The National Gallery of Victoria’s ‘Reimagining Birrarung: Design Concepts For 2070’ exhibition opened

Portrait of Sarah Hicks, Director of Bush Projects inside Reimagining Birrarung: Design Concepts for 2070 on display from 23 August – 2 February 2025 at The Ian Potter Centre: NGV Australia. (Eugene Hyland)

By Callum Ludwig

The ‘Reimagining Birrarung: Design Concepts for 2070’ exhibition at the National Gallery of Victoria (NGV) is now on display in the Ian Potter Centre: NGV in Fed Square from 23 August 2024 to 2 February 2025 and free for all to enter.

It has brought together eight leading Australian landscape architects, asking them to reimagine the lands and waters of the Birrarung (Yarra River) from the city centre, the eastern suburbs and through to the Yarra Ranges.

It includes the submission of Bush Projects, a landscape architectural studio, who explored the Upper Yarra catchment between Healesville and Woori Yallock.

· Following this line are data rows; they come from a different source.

(** One goroutine took or gave back what the environment gained or lost. *)
Lemma accounted_update E E' gs i g h' c : accounted E gs -> gs !! i = Some g ->
  (forall l, readers l (env_locks_r E') + readers l (lk_r (g_locks g)) = readers l (env_locks_r E) + readers l (lk_r h'))%nat ->
  (forall l, writers l (env_locks_w E') + writers l (lk_w (g_locks g)) = writers l (env_locks_w E) + writers l (lk_w h'))%nat ->
  (forall l, l ∈ env_locks_w E' -> env_locks_r E' !! l = None) ->
  accounted E' (<[i := mkGo h' c]> gs).
Proof.
  intros Ha Hg Hr Hw Hx. split; [| |exact Hx]; intros l.
  - specialize (Hr l). rewrite (acc_r _ _ Ha) in Hr. pose proof (sum_insert (fun g => readers l (lk_r (g_locks g))) gs i g (mkGo h' c) Hg) as Hs.
    cbn [g_locks] in Hs. cbv beta in *. lia.
  - specialize (Hw l). rewrite (acc_w _ _ Ha) in Hw. pose proof (sum_insert (fun g => writers l (lk_w (g_locks g))) gs i g (mkGo h' c) Hg) as Hs.
    cbn [g_locks] in Hs. cbv beta in *. lia.
Qed.

(** A step in its goroutine's view: what the goroutine may rely on afterwards, and what the others have to bear. *)
Record stepped {A} (Q : outcome A -> view -> Prop) (a : action A) (h : locks) (gs : list goroutine) (i : nat) (s s' : state) (o : outcome A) (V' : view) : Prop := mkStepped {
  sp_post : Q o V';
  sp_locks : v_locks V' = took a h;
  sp_wf : wf V';
  sp_open : v_open V' ## env_closed (st_env s');
  sp_acc : forall c, accounted (st_env s') (<[i := mkGo (took a h) c]> gs);
  sp_flags : forall x, x ∈ env_closed (st_env s') -> x ∈ env_closed (st_env s) \/ (x, OpMu) ∈ lk_w h
}.

(** Steps that touch no lock. *)
Lemma stepped_unlocked {A} (Q : outcome A -> view -> Prop) (a : action A) h c0 gs i s s' o V' :
  accounted (st_env s) gs -> gs !! i = Some (mkGo h c0) -> took a h = h ->
  env_locks_r (st_env s') = env_locks_r (st_env s) -> env_locks_w (st_env s') = env_locks_w (st_env s) ->
  (forall x, x ∈ env_closed (st_env s') -> x ∈ env_closed (st_env s) \/ (x, OpMu) ∈ lk_w h) ->
  Q o V' -> v_locks V' = h -> wf V' -> v_open V' ## env_closed (st_env s') ->
  stepped Q a h gs i s s' o V'.
Proof.
  intros Ha Hg Ht Er Ew Hf HQ Hl Hw Ho. split; rewrite ?Ht; try done. intros c.
  apply (accounted_update (st_env s) _ _ _ (mkGo h c0)); try done; intros l; rewrite ?Er, ?Ew; try (cbn; lia). apply (acc_x _ _ Ha).
Qed.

Their vision suggested the Upper Yarra catchment area be established as a biodiversity protection zone only to be accessed by Traditional Custodians and the River Rangers whose role it will be to protect the environment.

This exhibition asked Bush Projects and other studios to look into the future and how the river may have changed by the year 2070, what the area around it will look like and what will need to be done to maintain and increase the health of the Birrarung, including considering changes such as the changing climate and how agriculture and farming practices may evolve.